**Stored data entries:**
____________________

(** X14. A document whose download is refused before anything is fetched
    ([getFile] fails, or its result has no path or is over the limit) is
    reported to the chat it came from: one [getFile], one message naming
    the file, nothing else.  The handler returns normally exactly when
    that message could be sent, and throws when it could not. *)
Theorem refused_document_is_reported (message : Message) (doc : Document)
    (st : CState) :
  document message = Some doc ->
  match getFile_answer pf (calls st) with
  | Rejects _ => True
  | Responds data => ok data = true -> rejected (result_of data)
  end ->
  exists r st',
    MessageHandler.handleDocumentMessage pf client message st = (r, st')
    /\ effects (ctrace st')
       = effects (ctrace st)
           ++ [CGetFile (doc_file_id doc);
               CSendMessage (chat_id (chat message))
                 (MessageHandler.cross_mark ++ " Failed to download: "
                    ++ or_else (Some (file_name doc)) "unknown" ++ ch nl)%string]
    /\ (r = Returns tt <-> ~ refused (sendMessage_answer pf (S (calls st))))
    /\ (refused (sendMessage_answer pf (S (calls st))) -> exists e, r = Raises e).
Proof.
  intros Hdoc Hans. unfold MessageHandler.handleDocumentMessage. rewrite Hdoc.
  unfold bind at 1. unfold clog at 1, cemit.
  match goal with
  | |- context [try_catch _ _ ?s1] =>
      destruct (downloadFileById_refused pf client (doc_file_id doc) None s1 Hans)
        as (e & l & Hrun & Hl)
  end.
  unfold try_catch, bind at 1. rewrite Hrun. unfold bind, clog, cemit.
  cbn [calls ctrace].
  match goal with
  | |- context [TelegramClient.sendMessage pf ?c ?b ?s] =>
      set (chat := c); set (notice := b); set (s3 := s)
  end.
  assert (Heff : effects (ctrace s3) = effects (ctrace st) ++ [CGetFile (doc_file_id doc)]).
  { subst s3. cbn [ctrace]. rewrite !effects_app. cbn [effects filter is_effect].
    change (filter is_effect l) with (effects l). rewrite Hl.
    cbn [app]. now rewrite !app_nil_r. }
  destruct (sendMessage_answer pf (S (calls st))) as [err|data] eqn:Hsend.
  - destruct (sendMessage_refused pf chat notice s3) as (e' & Hrun').
    { change (calls s3) with (S (calls st)). now rewrite Hsend. }
    rewrite Hrun'. eexists _, _. split; [reflexivity |]. cbn [ctrace]. split.
    + rewrite effects_app, Heff, <- app_assoc. reflexivity.
    + split; [| eauto].
      split; [discriminate | intros H; exfalso; apply H; exact I].
  - destruct (ok data) eqn:Hok.
    + rewrite (sendMessage_ok pf chat notice s3 data Hsend Hok).
      eexists _, _. split; [reflexivity |]. cbn [ctrace]. split.
      * rewrite effects_app, Heff, <- app_assoc. reflexivity.
      * split; [| cbn; congruence].
        split; [intros _ | reflexivity]. cbn. congruence.
    + destruct (sendMessage_refused pf chat notice s3) as (e' & Hrun').
      { change (calls s3) with (S (calls st)). now rewrite Hsend. }
      rewrite Hrun'. eexists _, _. split; [reflexivity |]. cbn [ctrace]. split.
      * rewrite effects_app, Heff, <- app_assoc. reflexivity.
      * split; [| eauto].
        split; [discriminate | intros H; exfalso; apply H; exact Hok].
Qed.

____________________

**TASK DIRECTIONS:** Which lines in the records contain the word "when"? Copy each one.

**THE ANSWER:**
    the file, nothing else.  The handler returns normally exactly when
    that message could be sent, and throws when it could not. *)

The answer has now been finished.